Enter ROME, a fantastic little library for generating ALL the common RSS feed formats. My goal was to have a controller action that takes a parameter for feed type so I could set up a bunch of links for the common cases. Turns out there’s a great tutorial to get you started. Using it from Grails makes it even simpler…

Copy your rome.jar file to your project/lib directory, create a new FeedController, and you’re off and running.

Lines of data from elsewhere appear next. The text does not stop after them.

Lemma wp_clear_page_owns s pd upage : owns s pd → user_addr upage → aligned upage →
  wp (pagedir_clear_page pd upage) (λ _ s', owns s' pd ∧ user_pool s' = user_pool s) s.
Proof.
  intros Hown Hva Ha. pose proof (own_ok _ _ Hown) as Hok. eapply wp_mono; [by apply wp_pagedir_clear_page|]. intros [] s' [H|[-> _]]; [|done]. cbv beta in *.
  split; [|apply (vmf_user _ _ (proj1 (proj2 H)))]. apply (owns_written _ _ _ _ _ Hown Hva H). unfold frame_of. rewrite testbit_clear; [|by apply (pdo_pte _ _ Hok)|lia|lia]. by rewrite andb_false_r.
Qed.

(** A page directory to copy: the page tables of the kernel, none for user
    addresses. *)
Record init_dir_ok (s : kernel) : Prop := {
  id_ok : kernel_ok s;
  id_used : used_page s (init_page_dir s);
  id_cr3 : 0 ≤ cr3 s < 2 ^ 30;
  id_user i : 0 ≤ i < 768 → pde_at s (init_page_dir s) i = 0
}.

(** The page [pd] has been taken from the kernel pool, and the directory of the
    kernel copied to it. *)
Section new_dir.
Context (s s1 : kernel) (i : Z) (page : list Z) (Hid : init_dir_ok s).
Context (Hg : first_group (used_map (kernel_pool s)) 0 1 false i) (Hal : allocated false false i 1 s s1).
Context (Hl : mem s1 !! pg_no (init_page_dir s) = Some page).

Let Hs : kernel_ok s := id_ok _ Hid.
Let pd := pool_page (kernel_pool s) i.
Let s2 := set_mem (<[pg_no pd := page]> (mem s1)) s1.

Lemma new_dir_index : 0 ≤ i < bit_cnt (used_map (kernel_pool s)) ∧ bit (used_map (kernel_pool s)) i = false.
Proof. destruct Hg as (? & ? & Hall & _). split; [lia|]. apply Hall. lia. Qed.

Lemma new_dir_frame1 : vm_frame s s1.
Proof. eapply vm_frame_allocated; [done|done|apply new_dir_index]. Qed.

Lemma new_dir_ok1 : kernel_ok s1.
Proof. by eapply allocated_ok. Qed.

Lemma new_dir_bit j : 0 ≤ j → bit (used_map (kernel_pool s2)) j = if decide (j = i) then true else bit (used_map (kernel_pool s)) j.
Proof.
  intros Hj. unfold s2. destruct Hal as (b & _ & _ & Hb & ->). cbn [kernel_pool set_mem set_pool used_map]. rewrite Hb by done. apply decide_ext. lia.
Qed.

Lemma new_dir_fresh : ¬ in_use false s pd.
Proof. intros (j & Hj & E & Hb). cbn [get_pool] in *. apply pool_page_inj in E as <-. by rewrite (proj2 new_dir_index) in Hb. Qed.

Lemma new_dir_ne : pd ≠ init_page_dir s.
Proof. intros E. apply new_dir_fresh. rewrite E. apply (id_used _ Hid). Qed.

Lemma new_dir_used : used_page s1 pd.
Proof.
  pose proof new_dir_frame1 as Hf. exists i. rewrite (vmf_cnt _ _ Hf). unfold pool_page, pd, pool_page. rewrite (vmf_base _ _ Hf). split; [apply new_dir_index|]. split; [done|].
  change (kernel_pool s1) with (kernel_pool s2). rewrite new_dir_bit by (apply new_dir_index). by rewrite decide_True.
Qed.

Lemma new_dir_ok2 : kernel_ok s2.
Proof.
  destruct (ram_page_lookup s1 (init_page_dir s) new_dir_ok1) as (page' & Hl' & Hlen); [apply used_page_ram; [apply new_dir_ok1|]; apply (used_page_frame s); [apply new_dir_frame1|apply Hid]|].
  assert (page' = page) as -> by congruence. apply kernel_ok_set_mem; [apply new_dir_ok1|]. intros p q Hp Hq. destruct (decide (pg_no pd = p)) as [<-|]; [exists page; by rewrite lookup_insert_eq|exists q; by rewrite lookup_insert_ne].
Qed.

Lemma new_dir_pde k : 0 ≤ k < 768 → pde_at s2 pd k = 0.
Proof.
  intros Hk. rewrite <-(id_user _ Hid k Hk). pose proof (used_page_ram _ _ new_dir_ok1 new_dir_used) as [[_ Ha] _].
  assert (Hmem : mem s1 = mem s) by (by destruct Hal as (b & _ & _ & _ & ->)). destruct (used_page_nonnull s _ Hs (id_used _ Hid)) as [_ Hai].
  unfold pde_at, word. destruct (word_addr pd k Ha ltac:(lia)) as [-> ->]. destruct (word_addr _ k Hai ltac:(lia)) as [-> ->]. unfold s2. cbn [mem set_mem]. by rewrite lookup_insert_eq, <-Hl, Hmem.
Qed.

Lemma new_dir_frame : vm_frame s s2.
Proof.
  eapply vm_frame_trans; [apply new_dir_frame1|]. split; try done. intros q Hq. unfold s2. cbn [mem set_mem]. apply lookup_insert_ne. intros <-.
  pose proof new_dir_used as (j & Hj & E & _). by apply (Hq j Hj); rewrite <-E.
Qed.

Lemma new_dir_pte va : user_addr va → pte_of s2 pd va = 0.
Proof. intros Hva. unfold pte_of. by rewrite new_dir_pde by (by apply user_addr_pd). Qed.

Lemma new_dir_owns : owns s2 pd.
Proof.
  destruct (vmf_consts _ _ new_dir_frame) as (_ & Ei & Ec & _). split; [split| |].
  - apply new_dir_ok2.
  - apply new_dir_used.
  - rewrite Ei. apply new_dir_ne.
  - rewrite Ec. apply Hid.
  - intros k Hk H. by destruct (H (new_dir_pde k Hk)).
  - intros k j Hk Hj H. by destruct (H (new_dir_pde k Hk)).
  - intros va Hva. rewrite new_dir_pte by done. lia.
  - intros va p Hva. by rewrite translate_frame, new_dir_pte.
  - intros va va' p Hva Hva'. by rewrite translate_frame, new_dir_pte.
Qed.

Lemma new_dir_belongs p : belongs s2 pd p ↔ p = pd.
Proof.
  unfold belongs, mapped_to, table_of. split; [|tauto]. intros [(va & Hva & Ht)|[(k & Hk & Hne & _)|?]]; [by rewrite translate_frame, new_dir_pte in Ht|by destruct (Hne (new_dir_pde k Hk))|done].
Qed.
End new_dir.

(** A new page directory maps nothing, and is the only page taken. *)
Record created (s : kernel) (pd : Z) (s' : kernel) : Prop := {
  cr_owns : owns s' pd;
  cr_belongs p : belongs s' pd p ↔ p = pd;
  cr_fresh : ¬ in_use false s pd;
  cr_frame : vm_frame s s';
  cr_bit i : 0 ≤ i < bit_cnt (used_map (kernel_pool s)) →
    bit (used_map (kernel_pool s')) i = true ↔ bit (used_map (kernel_pool s)) i = true ∨ pool_page (kernel_pool s) i = pd
}.

Lemma wp_pagedir_create s : init_dir_ok s →
  wp pagedir_create (λ pd s', if pd =? NULL then s' = s ∧ no_group (used_map (kernel_pool s)) 0 1 false else created s pd s') s.
Proof.
  intros Hid. pose proof (id_ok _ Hid) as Hs. unfold pagedir_create. wp_step. unfold palloc_get_page. apply wp_palloc_get_multiple; [done|lia|]. change (flag 0 PAL_USER) with false. cbn [get_pool]. split.
  { intros Hng. split; [done|]. wp_step. wp_step. change (NULL =? NULL) with true. cbn [negb]. wp_step. wp_step. wp_step. wp_step. done. }
  intros i s1 Hg Hal. change (flag 0 PAL_ZERO) with false in Hal. destruct (kernel_ok_group false i 1 s Hs Hg ltac:(lia)) as (_ & _ & _ & _ & Hnn). cbn [get_pool] in Hnn.
  pose proof (new_dir_frame1 s s1 i Hid Hg Hal) as Hf. pose proof (new_dir_ok1 s s1 i Hid Hal) as Hs1. destruct (vmf_consts _ _ Hf) as (_ & Ei & _).
  destruct (ram_page_lookup s1 (init_page_dir s) Hs1) as (page & Hl & _); [apply used_page_ram; [done|]; apply (used_page_frame s); [done|apply Hid]|].
  destruct (ram_page_lookup s1 (pool_page (kernel_pool s) i) Hs1) as (page' & Hl' & _); [apply used_page_ram; [done|]; by apply (new_dir_used s s1 i page)|].
  wp_step. wp_step. rewrite (proj2 (Z.eqb_neq _ NULL) Hnn). cbn [negb]. wp_step. wp_step. unfold wp at 1, copy_page. rewrite Ei, Hl, Hl'. wp_step. rewrite (proj2 (Z.eqb_neq _ NULL) Hnn).
  split; [by apply (new_dir_owns s s1 i page)|intros p; by apply (new_dir_belongs s s1 i page)|by apply new_dir_fresh|by apply (new_dir_frame s s1 i page)|].
  intros j Hj. rewrite (new_dir_bit s s1 i page) by (done || lia). case_decide as E; [subst; tauto|]. split; [tauto|]. intros [?|?%pool_page_inj]; done.
Qed.

(** ** process.c *)

(** The memory system with the fields of the running thread, and the threads. *)
Record system := mk_system { sys_kern : kernel; sys_mach : machine }.

Definition on_kernel {A} (m : M kernel A) : M system A := λ s,
  match m (sys_kern s) with Ok (a, k) => Ok (a, mk_system k (sys_mach s)) | Err f => Err f end.
Definition on_machine {A} (m : M machine A) : M system A := λ s,
  match m (sys_mach s) with Ok (a, x) => Ok (a, mk_system (sys_kern s) x) | Err f => Err f end.

Definition process_exit (temporary : Z) : M system unit :=
  pd ← gets (λ s, pagedir (sys_kern s));
  when (negb (pd =? NULL))
    (on_kernel (modify (set_pagedir NULL)) ;;
     on_kernel (pagedir_activate NULL) ;;
     on_kernel (pagedir_destroy pd)) ;;
  on_machine (sema_up temporary).

(** The caller sleeps in [sema_down] until a process has ended. *)
Definition process_wait (temporary child_tid : Z) : M system Z :=
  on_machine (sema_down temporary) ;; mret 0.

Lemma wp_on_kernel {A} (m : M kernel A) (Q : A → system → Prop) s :
  wp m (λ a k, Q a (mk_system k (sys_mach s))) (sys_kern s) → wp (on_kernel m) Q s.
Proof. unfold wp, on_kernel. by destruct (m (sys_kern s)) as [[a k]|]. Qed.
Lemma wp_on_machine {A} (m : M machine A) (Q : A → system → Prop) s :
  wp m (λ a x, Q a (mk_system (sys_kern s) x)) (sys_mach s) → wp (on_machine m) Q s.
Proof. unfold wp, on_machine. by destruct (m (sys_mach s)) as [[a k]|]. Qed.

(** The state in which the process has left its page directory. *)
Definition left_pagedir (k : kernel) : kernel := set_cr3 (init_page_dir k - PHYS_BASE) (set_pagedir NULL k).

Lemma owns_left k pd : owns k pd → kernel_page (init_page_dir k) → owns (left_pagedir k) pd.
Proof.
  intros [[[? ? ? ?] ? ? ? ? ? ?] ? ?] [Hr _]. rewrite PHYS_BASE_eq in Hr.
  split; [split; [by split|done|done| |done..]|done..]. unfold left_pagedir. cbn [cr3 set_cr3]. rewrite PHYS_BASE_eq. lia.
Qed.

Lemma wp_leave k : kernel_page (init_page_dir k) → wp (modify (set_pagedir NULL) ;; pagedir_activate NULL) (λ _ k', k' = left_pagedir k) k.
Proof.
  intros [Hr _]. wp_step. wp_step. unfold pagedir_activate. wp_step. wp_step. wp_step. change (NULL =? NULL) with true. cbn [init_page_dir set_pagedir]. apply wp_vtop; [done|]. wp_step. done.
Qed.

(** The waiting thread, if there is one, is ready to run again; otherwise the
    next wait returns at once. *)
Definition signalled (temporary : Z) (m m' : machine) : Prop :=
  ∃ x x', semas m !! temporary = Some x ∧ semas m' !! temporary = Some x' ∧ value x' = value x + 1 ∧ waiters x' = tail (waiters x) ∧
    ready_list m' = ready_list m ++ take 1 (waiters x) ∧ running m' = running m.

Lemma wp_signal m t temporary : inv m → threads m !! running m = Some t → running m ≠ idle_thread m → frames t = [] → is_sema m temporary →
  (∀ x, semas m !! temporary = Some x → value x < 2 ^ 32 - 1) →
  wp (sema_up temporary) (λ _ m', inv m' ∧ signalled temporary m m') m.
Proof.
  intros Hi Ht Hid Hf Hse Hv. pose proof (i_core _ Hi) as Hc. destruct (proj1 Hse) as [x Hx]. specialize (Hv x Hx). destruct (i_intr _ Hi) as [_ Ectx].
  assert (H0 : temporary ≠ NULL) by (apply (sema_not_null m); [done|by eexists]). pose proof (c_value _ Hc _ _ Hx) as [Hr _].
  assert (Hw : wrap32 (value x + 1) = value x + 1) by (apply wrap32_small; lia).
  assert (H1 : wp (sema_up temporary) (λ _ m', signalled temporary m m') m).
  { destruct (waiters x) as [|a ws] eqn:Hws.
    - apply (wp_sema_up_empty _ _ x); [done..|]. exists x. eexists. split; [done|]. cbn. rewrite lookup_insert_eq, Hw, Hws. split; [done|]. cbn. rewrite app_nil_r. done.
    - destruct (c_waiting _ Hc _ x a Hx) as (Ha & u & Hu & Hb & _); [rewrite Hws; set_solver|].
      apply (wp_sema_up_wake _ _ x a ws u); [done..|]. exists x, (mk_semaphore (value x + 1) ws). split; [done|]. cbn. rewrite lookup_insert_eq, Hw, Hws. done. }
  pose proof (wp_call_sema_up m t Hi Ht Hid temporary x Hf Hse Hx Hv) as H2. apply wp_Ok in H1 as ([] & m1 & E1 & H1). apply wp_Ok in H2 as ([] & m2 & E2 & H2).
  unfold wp. rewrite E1 in *. by injection E2 as <-.
Qed.

(** [process_exit] of a process that owns its pages, in a thread other than the
    idle thread that is inside no other call, returns.  The processor
    has left the page directory of the process for the one of the kernel before
    the first page is freed; then exactly the pages that the process had
    mapped, its page tables and its page directory are freed, each once, and no
    other page changes.  The thread that waits for the process, if there is
    one, becomes ready, and otherwise the next wait does not block.  A kernel
    thread frees nothing. *)
Theorem process_exit_correct temporary s t : let k := sys_kern s in let m := sys_mach s in let pd := pagedir k in
  inv m → threads m !! running m = Some t → running m ≠ idle_thread m → frames t = [] → is_sema m temporary →
  (∀ x, semas m !! temporary = Some x → value x < 2 ^ 32 - 1) →
  kernel_page (init_page_dir k) → (pd ≠ NULL → owns k pd) →
  ∃ s', process_exit temporary s = Ok (tt, s') ∧ inv (sys_mach s') ∧ signalled temporary m (sys_mach s') ∧
    pagedir (sys_kern s') = NULL ∧
    if pd =? NULL then sys_kern s' = k
    else freed (belongs k pd) (left_pagedir k) (sys_kern s') ∧ cr3 (sys_kern s') = init_page_dir k - PHYS_BASE.
Proof.
  intros k m pd Hi Ht Hid Hf Hse Hv Hip Hown. pose proof (wp_signal m t temporary Hi Ht Hid Hf Hse Hv) as Hsig.
  assert (Hw : wp (process_exit temporary) (λ _ s', inv (sys_mach s') ∧ signalled temporary m (sys_mach s') ∧ pagedir (sys_kern s') = NULL ∧
    if pd =? NULL then sys_kern s' = k else freed (belongs k pd) (left_pagedir k) (sys_kern s') ∧ cr3 (sys_kern s') = init_page_dir k - PHYS_BASE) s); [|by apply wp_Ok in Hw as ([] & s' & E & H); exists s'].
  unfold process_exit. wp_step. wp_step. fold k. fold pd. wp_step. destruct (Z.eqb_spec pd NULL) as [E|E]; cbn [negb].
  - wp_step. wp_step. apply wp_on_machine. eapply wp_mono; [exact Hsig|]. intros [] m' [? ?]. done.
  - wp_step. wp_step. apply wp_on_kernel. wp_step. cbn [sys_mach]. wp_step. apply wp_on_kernel. cbn [sys_kern sys_mach].
    destruct (proj1 (wp_Ok _ _ _) (wp_leave k Hip)) as ([] & k1 & E1 & ->). unfold mbind, M_bind in E1. cbn in E1. unfold wp at 1. fold k. rewrite E1.
    apply wp_on_kernel. cbn [sys_kern sys_mach]. eapply wp_mono; [apply wp_pagedir_destroy, owns_left; [by apply Hown|done]|].
    intros [] k2 Hfr. cbv beta. apply wp_on_machine. cbn [sys_kern sys_mach]. eapply wp_mono; [exact Hsig|]. intros [] m' [? ?]. cbn [sys_kern sys_mach].
    destruct (fr_consts _ _ _ Hfr) as (_ & _ & Ec & Ep & _). split_and!; [done|done|by rewrite Ep|exact Hfr|by rewrite Ec].
Qed.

Here’s a sample controller I’ve whipped up that generates a ton of standard feeds:


import com.sun.syndication.feed.synd.*;
import com.sun.syndication.io.SyndFeedOutput;

class FeedController {

    def supportedFormats = [ "rss_0.90", "rss_0.91", "rss_0.92", "rss_0.93", "rss_0.94", "rss_1.0", "rss_2.0", "atom_0.3"]

    def rss = {

            render(text: getFeed("rss_1.0"), contentType:"text/xml", encoding:"UTF-8")

    }

    def atom = {

            render(text: getFeed("atom_1.0"), contentType:"text/xml", encoding:"UTF-8")

    }

    // or specify your own feed type
    def all = {
            def format = params.id
            if (supportedFormats.contains(format)) {
        		render(text: getFeed(format), contentType:"text/xml", encoding:"UTF-8")
            } else {
                response.sendError(response.SC_FORBIDDEN);
            }
    }

    def getFeed(feedType) {

        def issues = Bug.list(max: 5, sort: "created", order: "desc")

        def entries = []
        issues.each { issue ->
            def desc = new SyndContentImpl(type: "text/plain", value: issue.description);
            def entry = new SyndEntryImpl(title: issue.name + " - " + issue.summary,
            		link: 'http://bugga.sf.net/issues/show/' + issue.name,
            		publishedDate: issue.created, description: desc);
            entries.add(entry);

        }
        SyndFeed feed = new SyndFeedImpl(feedType: feedType, title: 'Recently Closed Bugga Issues',
                link: 'http://bugga.sf.net', description: 'Bugga issues closed in the last few days',
                entries: entries);

        StringWriter writer = new StringWriter();
        SyndFeedOutput output = new SyndFeedOutput();
        output.output(feed,writer);
        writer.close();

        return writer.toString();

    }

}

Then you just need to point your aggregator to http://localhost/bugga/feed/atom and you’re in business. Or if you want to use any of the supported feeds, head on over to http://localhost:8080/bugga/feed/all/rss_2.0 or whatever you fancy.

Here’s a grab from NewzCrawler:

Bugga Feed running in NewzCrawler

Props to the ROME team for a first class little library that does one thing very well.